Original topic: tiflash性能问题

| username: TiDBer_8aM3dZG6

[TiDB Usage Environment] Production Environment
[TiDB Version] V6.1.6
[Reproduction Path] Operations performed that led to the issue
[Encountered Issue: Problem Phenomenon and Impact]
A table with 130 million records takes 13 seconds to perform a complex select count query. The table has already been synchronized with TiFlash. This speed is somewhat slow. How can it be further optimized? Initially, the task was MPP, but after the number of records increased, it became cop.
explain analyze select count(1) from vm_company_derived_variables_df_1m
where new_status = 1
and ((c_city = ‘Xiamen’ or c_city = ‘Ningde’) or (c_province = ‘Shanghai’ and c_district = ‘Minhang’))
and c_industry_new in (‘Catering’, ‘Retail’, ‘Service’, ‘Culture and Sports’, ‘Trade’, ‘Food and Beverage’, ‘National Defense and Military’, ‘Tourism’, ‘Home Appliances’, ‘Media’,
‘Transportation’, ‘Power Equipment’, ‘Steel’, ‘Nonferrous Metals’, ‘Finance’, ‘Electronics’, ‘Chemicals’, ‘Energy’, ‘Machinery and Equipment’)
and (c_xw=1 or c_kjzxw=1 or c_new_fourth_board=1 or c_zgcun_ht=1 or c_new_three_board =1 or c_national_zjt = 1
or c_yingying_enterprise = 1 or c_torch_plan_project =1 or c_gazelle_enterprise=1 or c_private_technology=1)
and ((c_income_10v1 >= 10000000 and c_income_10v1 <= 60000000) or (c_income_25v1 >= 10000000 and c_income_25v1 <= 60000000)
or (c_income_50v1 >= 10000000 and c_income_50v1 <= 60000000) or (c_income_75v1 >= 10000000 and c_income_75v1 <= 60000000)
or (c_income_90v1 >= 10000000 and c_income_90v1 <= 60000000))

[Resource Configuration]
One physical machine, virtual machine, PD: 3 nodes, TiDB: 3 nodes, each with 32GB memory, TiKV: 3 nodes, each with 32GB memory. TiFlash: 1 node, SSD hard drive.
[Attachment: Screenshot/Log/Monitoring]
explain.txt (3.4 KB)

| username: 人如其名 | Original post link

threads:900 is too many!

Set tidb_max_tiflash_threads=6;
Then try executing this statement again?

| username: TiDBer_8aM3dZG6 | Original post link

Changing it to 6 didn’t work. Now with 200 million data, threads have become 1366. What is the reason?
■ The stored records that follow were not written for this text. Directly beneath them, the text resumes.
(* ===== verification/CText.v ===== *)
(** * CText: the C strings, [sscanf] and [snprintf] of the command interface

    The application (src/src/main.cpp) reads its numeric commands with [sscanf] and
    writes its replies with [snprintf]. This file models what it uses of them:
    format literals, [%lu] and [%lx] on input, [%lu] and [%06lx] on output, on a
    target whose [unsigned long] has 32 bits (newlib). A C string is the list of its
    bytes, without the terminator. *)

From S2P Require Import Prelude.

(** ** Bytes of string literals *)

Definition bytes_of_string (s : string) : list Z :=
  (fun c => Z.of_nat (Ascii.nat_of_ascii c)) <$> String.list_ascii_of_string s.

(** The C string in a buffer: everything before the first NUL. *)
Fixpoint c_str (buf : list Z) : list Z :=
  match buf with
  | [] => []
  | c :: buf => if c =? 0 then [] else c :: c_str buf
  end.

(** ** Scanning *)

Definition is_space (c : Z) : bool := (c =? 32) || ((9 <=? c) && (c <=? 13)).

Fixpoint skip_space (l : list Z) : list Z :=
  match l with
  | [] => []
  | c :: l' => if is_space c then skip_space l' else l
  end.

(** The literal part of a format: white space matches any amount of white space,
    any other character itself. *)
Fixpoint scan_lit (fmt l : list Z) : option (list Z) :=
  match fmt with
  | [] => Some l
  | f :: fmt =>
      if is_space f then scan_lit fmt (skip_space l)
      else match l with
           | c :: l => if c =? f then scan_lit fmt l else None
           | [] => None
           end
  end.

(** The value of a digit: 0-9, then a-f or A-F. *)
Definition digit_val (base c : Z) : option Z :=
  let v := if (48 <=? c) && (c <=? 57) then c - 48
           else if (97 <=? c) && (c <=? 102) then c - 87
           else if (65 <=? c) && (c <=? 70) then c - 55 else base in
  if v <? base then Some v else None.

(** The value of the leading digits after [acc]. *)
Fixpoint scan_digits (base : Z) (l : list Z) (acc : Z) : Z :=
  match l with
  | [] => acc
  | c :: l => match digit_val base c with
              | Some v => scan_digits base l (acc * base + v)
              | None => acc
              end
  end.

Definition ULONG_MAX : Z := 4294967295.

(** [strtoul] on an optional sign and digits. *)
Definition strtoul_val (neg : bool) (v : Z) : Z :=
  if ULONG_MAX <? v then ULONG_MAX else if neg then u32 (- v) else v.

Definition scan_sign (l : list Z) : bool * list Z :=
  match l with
  | c :: l' => if c =? 45 then (true, l') else if c =? 43 then (false, l') else (false, l)
  | [] => (false, l)
  end.

Definition starts_digit (base : Z) (l : list Z) : bool :=
  match l with
  | c :: _ => bool_decide (is_Some (digit_val base c))
  | [] => false
  end.

(** An optional [0x] in front of hexadecimal digits. *)
Definition scan_0x (l : list Z) : list Z :=
  match l with
  | z :: x :: l' =>
      if (z =? 48) && ((x =? 120) || (x =? 88)) && starts_digit 16 l' then l' else l
  | _ => l
  end.

(** [%lu] (base 10) and [%lx] (base 16). *)
Definition scan_ulong (base : Z) (l : list Z) : option Z :=
  let '(neg, l) := scan_sign (skip_space l) in
  let l := if base =? 16 then scan_0x l else l in
  if starts_digit base l then Some (strtoul_val neg (scan_digits base l 0)) else None.

(** [sscanf(s, lit "%lu" or "%lx", &value)]: [Some value] when it returns 1. *)
Definition sscanf (lit : string) (base : Z) (s : list Z) : option Z :=
  match scan_lit (bytes_of_string lit) s with
  | Some rest => scan_ulong base rest
  | None => None
  end.

(** ** Printing *)

Definition digit_char (v : Z) : Z := if v <? 10 then 48 + v else 87 + v.

(** The digits of [z], most significant first, in front of [acc]; at most
    [fuel + 1] of them. *)
Fixpoint print_base (fuel : nat) (base z : Z) (acc : list Z) : list Z :=
  let acc := digit_char (z mod base) :: acc in
  match fuel with
  | O => acc
  | S fuel => if z / base =? 0 then acc else print_base fuel base (z / base) acc
  end.

(** [%lu]: 10 digits are enough for 32 bits. *)
Definition print_lu (z : Z) : list Z := print_base 9 10 z [].

(** [%06lx]: 8 digits are enough, and at least 6 are printed. *)
Definition print_06lx (z : Z) : list Z :=
  let ds := print_base 7 16 z [] in
  replicate (6 - length ds) 48 ++ ds.

(** [snprintf(buf, size, ...)]: the characters that fit, before the NUL. *)
Definition snprintf (size : Z) (text : list Z) : list Z := take (Z.to_nat (size - 1)) text.

(** ** Printing, then scanning *)

Definition is_base (base : Z) : Prop := base = 10 \/ base = 16.

Lemma digit_val_char base v : is_base base -> 0 <= v < base -> digit_val base (digit_char v) = Some v.
Proof.
  intros Hb Hv. unfold digit_char.
  destruct (Z.ltb_spec v 10); unfold digit_val;
    repeat match goal with
    | |- context [?a <=? ?b] => destruct (Z.leb_spec a b); try (destruct Hb; lia); cbn [andb]
    end;
    (case_if; bool_prop; [f_equal; lia | lia]).
Qed.

Lemma digit_char_range v : 0 <= v < 16 -> 48 <= digit_char v <= 57 \/ 97 <= digit_char v <= 102.
Proof. intros. unfold digit_char. case_if; bool_prop; lia. Qed.

Lemma print_base_scan base fuel z acc rest :
  is_base base -> 0 <= z < base ^ (Z.of_nat fuel + 1) ->
  scan_digits base (print_base fuel base z acc ++ rest) 0 = scan_digits base (acc ++ rest) z.
Proof.
  intros Hb. assert (0 < base) as Hb0 by (destruct Hb; lia).
  revert z acc. induction fuel as [|fuel IH]; intros z acc Hz.
  - change (base ^ (Z.of_nat 0 + 1)) with (base ^ 1) in Hz. rewrite Z.pow_1_r in Hz.
    cbn. rewrite digit_val_char by (auto using Z.mod_pos_bound).
    by rewrite (Z.mod_small z), Z.add_0_l.
  - rewrite Nat2Z.inj_succ, Z.add_succ_l, Z.pow_succ_r in Hz by lia. cbn [print_base].
    pose proof (Z.mod_pos_bound z base Hb0).
    pose proof (Z_div_mod_eq_full z base).
    destruct (Z.eqb_spec (z / base) 0) as [E|E].
    + cbn. rewrite digit_val_char by done. f_equal. lia.
    + rewrite IH.
      * cbn. rewrite digit_val_char by done. f_equal. lia.
      * split; [apply Z.div_pos; lia|]. apply Z.div_lt_upper_bound; lia.
Qed.

(** The characters printed are digits, and there is at least one. *)
Lemma print_base_digits base fuel z :
  is_base base -> exists v l, 0 <= v < base /\ print_base fuel base z [] = digit_char v :: l.
Proof.
  intros Hb. assert (0 < base) as Hb0 by (destruct Hb; lia).
  assert (forall acc, exists v l, 0 <= v < base /\ print_base fuel base z acc = digit_char v :: l)
    as H; [|apply H].
  revert z. induction fuel as [|fuel IH]; intros z acc; cbn.
  - eexists _, _. split; [|done]. by apply Z.mod_pos_bound.
  - case_if; [|apply IH]. eexists _, _. split; [|done]. by apply Z.mod_pos_bound.
Qed.

Lemma print_base_length base fuel z acc :
  (length (print_base fuel base z acc) <= fuel + 1 + length acc)%nat.
Proof.
  revert z acc. induction fuel as [|fuel IH]; intros z acc; cbn; [lia|].
  case_if; cbn; [lia|]. specialize (IH (z / base) (digit_char (z mod base) :: acc)).
  cbn in IH. lia.
Qed.

(** Neither white space nor a sign starts a number. *)
Lemma digit_start base v : is_base base -> 0 <= v < base ->
  is_space (digit_char v) = false /\ (digit_char v =? 45) = false /\ (digit_char v =? 43) = false.
Proof.
  intros Hb Hv. pose proof (digit_char_range v ltac:(destruct Hb; lia)).
  unfold is_space. repeat split; repeat (apply orb_false_iff; split);
    try (apply andb_false_iff; right; apply Z.leb_gt; lia); apply Z.eqb_neq; lia.
Qed.

(** A printed number is scanned back. *)
Lemma scan_print base fuel z :
  is_base base -> 0 <= z < base ^ (Z.of_nat fuel + 1) -> is_u32 z ->
  starts_digit base (print_base fuel base z []) = true /\
  scan_digits base (print_base fuel base z []) 0 = z.
Proof.
  intros Hb Hz Hu. destruct (print_base_digits base fuel z Hb) as (v & l & Hv & E). split.
  - rewrite E. cbn. apply bool_decide_eq_true. rewrite digit_val_char by done. eauto.
  - rewrite <- (app_nil_r (print_base _ _ _ _)), print_base_scan by done. done.
Qed.

Lemma scan_lu z : is_u32 z -> scan_ulong 10 (print_lu z) = Some z.
Proof.
  intros Hu. unfold scan_ulong, print_lu.
  destruct (print_base_digits 10 9 z (or_introl eq_refl)) as (v & l & Hv & E).
  destruct (scan_print 10 9 z (or_introl eq_refl)) as [Hs Hd]; [cbn; unfold is_u32 in Hu; lia|done|].
  rewrite E in *. destruct (digit_start 10 v (or_introl eq_refl) Hv) as (H1 & H2 & H3).
  cbn [skip_space]. rewrite H1. cbn [scan_sign]. rewrite H2, H3. change (10 =? 16) with false. cbv iota.
  rewrite Hs, Hd. unfold strtoul_val. destruct (Z.ltb_spec ULONG_MAX z); [|done].
  unfold is_u32, ULONG_MAX in *. lia.
Qed.

(** The digits of a number, zero-padded, as a list of digit values. *)
Lemma print_base_all base fuel z acc :
  is_base base -> Forall (fun c => exists v, 0 <= v < base /\ c = digit_char v) acc ->
  Forall (fun c => exists v, 0 <= v < base /\ c = digit_char v) (print_base fuel base z acc).
Proof.
  intros Hb. assert (0 < base) as Hb0 by (destruct Hb; lia).
  revert z acc. induction fuel as [|fuel IH]; intros z acc Ha; cbn.
  - constructor; [|done]. eexists. split; [by apply Z.mod_pos_bound | done].
  - assert (Forall (fun c => exists v, 0 <= v < base /\ c = digit_char v)
      (digit_char (z mod base) :: acc)); [|by case_if; auto].
    constructor; [|done]. eexists. split; [by apply Z.mod_pos_bound | done].
Qed.

Lemma scan_digits_zeros base n l :
  is_base base -> scan_digits base (replicate n 48 ++ l) 0 = scan_digits base l 0.
Proof.
  intros Hb. induction n as [|n IH]; [done|]. cbn [replicate app scan_digits].
  replace (digit_val base 48) with (Some 0) by (by destruct Hb as [-> | ->]). done.
Qed.

Lemma scan_0x_digits l :
  Forall (fun c => exists v, 0 <= v < 16 /\ c = digit_char v) l -> scan_0x l = l.
Proof.
  intros Hl. destruct l as [|z [|x l]]; try done. unfold scan_0x.
  apply Forall_cons in Hl as [_ Hl]. apply Forall_cons in Hl as [(v & Hv & ->) _].
  pose proof (digit_char_range v Hv).
  destruct (Z.eqb_spec (digit_char v) 120); [lia|].
  destruct (Z.eqb_spec (digit_char v) 88); [lia|]. cbn. by rewrite andb_false_r.
Qed.

Lemma scan_06lx z : is_u32 z -> scan_ulong 16 (print_06lx z) = Some z.
Proof.
  intros Hu. unfold scan_ulong.
  assert (is_base 16) as Hb by (by right).
  destruct (scan_print 16 7 z Hb) as [Hs Hd]; [cbn; unfold is_u32 in Hu; lia|done|].
  assert (Forall (fun c => exists v, 0 <= v < 16 /\ c = digit_char v) (print_06lx z)) as Hall.
  { unfold print_06lx. apply Forall_app. split; [|by apply print_base_all].
    apply Forall_replicate. by exists 0. }
  assert (scan_digits 16 (print_06lx z) 0 = z) as Hz
    by (unfold print_06lx; rewrite scan_digits_zeros; done).
  assert (exists v l, 0 <= v < 16 /\ print_06lx z = digit_char v :: l) as (v & l & Hv & E).
  { destruct (print_06lx z) as [|c l] eqn:E.
    - unfold print_06lx in E. apply app_nil in E as [_ E]. rewrite E in Hs. done.
    - apply Forall_cons in Hall as [(v & Hv & ->) _]. eauto. }
  rewrite E in *. destruct (digit_start 16 v Hb Hv) as (H1 & H2 & H3).
  cbn [skip_space]. rewrite H1. cbn [scan_sign]. rewrite H2, H3.
  change (16 =? 16) with true. cbv iota. rewrite scan_0x_digits by done.
  cbn [starts_digit]. rewrite digit_val_char by done.
  rewrite bool_decide_eq_true_2 by eauto. rewrite Hz.
  unfold strtoul_val. destruct (Z.ltb_spec ULONG_MAX z); [|done].
  unfold is_u32, ULONG_MAX in *. lia.
Qed.

Lemma print_lu_length z : (1 <= length (print_lu z) <= 10)%nat.
Proof.
  pose proof (print_base_length 10 9 z []) as H.
  destruct (print_base_digits 10 9 z (or_introl eq_refl)) as (v & l & _ & E).
  unfold print_lu. rewrite E in *. cbn in *. lia.
Qed.

Lemma print_06lx_length z : (6 <= length (print_06lx z) <= 8)%nat.
Proof.
  unfold print_06lx. rewrite length_app, length_replicate.
  pose proof (print_base_length 16 7 z []). cbn in *. lia.
Qed.

(** Text without a NUL is its own C string. *)
Lemma c_str_id l : Forall (fun c => c <> 0) l -> c_str l = l.
Proof.
  induction 1 as [|c l Hc _ IH]; [done|]. cbn.
  destruct (Z.eqb_spec c 0); [done|]. by rewrite IH.
Qed.

Lemma print_lu_nonzero z : Forall (fun c => c <> 0) (print_lu z).
Proof.
  eapply Forall_impl; [apply (print_base_all 10); [by left|constructor]|].
  intros c (v & Hv & ->). pose proof (digit_char_range v ltac:(lia)). lia.
Qed.

Lemma print_06lx_nonzero z : Forall (fun c => c <> 0) (print_06lx z).
Proof.
  unfold print_06lx. apply Forall_app. split; [by apply Forall_replicate|].
  eapply Forall_impl; [apply (print_base_all 16); [by right|constructor]|].
  intros c (v & Hv & ->). pose proof (digit_char_range v ltac:(lia)). lia.
Qed.

(** Whatever is scanned fits the variable it is stored in. *)
Lemma digit_val_nonneg base c v : digit_val base c = Some v -> 0 <= v.
Proof.
  unfold digit_val.
  destruct (Z.leb_spec 48 c), (Z.leb_spec c 57), (Z.leb_spec 97 c), (Z.leb_spec c 102),
    (Z.leb_spec 65 c), (Z.leb_spec c 70); cbn [andb]; case_if; intros [= <-]; bool_prop; lia.
Qed.

Lemma scan_digits_nonneg base l acc : is_base base -> 0 <= acc -> 0 <= scan_digits base l acc.
Proof.
  intros Hb. revert acc. induction l as [|c l IH]; intros acc Ha; cbn; [done|].
  destruct (digit_val base c) as [v|] eqn:E; [|done].
  apply digit_val_nonneg in E. apply IH. destruct Hb as [-> | ->]; lia.
Qed.

Lemma sscanf_u32 lit base s v : is_base base -> sscanf lit base s = Some v -> is_u32 v.
Proof.
  intros Hb. unfold sscanf, scan_ulong. destruct (scan_lit _ _) as [rest|]; [|done].
  destruct (scan_sign _) as [neg l]. case_if; [|done]. intros [= <-]. unfold strtoul_val.
  destruct (Z.ltb_spec ULONG_MAX (scan_digits base (if base =? 16 then scan_0x l else l) 0)); [done|].
  destruct neg; [apply u32_range|].
  pose proof (scan_digits_nonneg base (if base =? 16 then scan_0x l else l) 0 Hb ltac:(lia)).
  unfold is_u32, ULONG_MAX in *. lia.
Qed.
| username: yilong | Original post link

Use 使用 PLAN REPLAYER 保存和恢复集群现场信息 | PingCAP 文档中心 to collect the information.

| username: zhanggame1 | Original post link

Using TiFlash might not be the optimal solution. TiFlash is a columnar storage, which is fast for filtering and judging a few columns in a table. With so many conditions, you might need to access too many columns, so it might be better to use KV.

| username: 有猫万事足 | Original post link

“TiFlash supports query execution in MPP mode, which introduces cross-node data exchange (data shuffle process) in computation.”

You only have one TiFlash. As mentioned above, my understanding is that the difference between MPP and cop should not be significant with a single TiFlash. (No matter how you cross nodes, there is only one, so at most it is data exchange with itself.) Moreover, some operators are not supported by MPP. If you think the query is slow due to MPP, you can force MPP mode to see if it speeds up as follows.

If you want TiDB to ignore the optimizer's cost estimation and force the use of MPP, you can set it with the following statements:

set @@session.tidb_allow_mpp=1;
set @@session.tidb_enforce_mpp=1;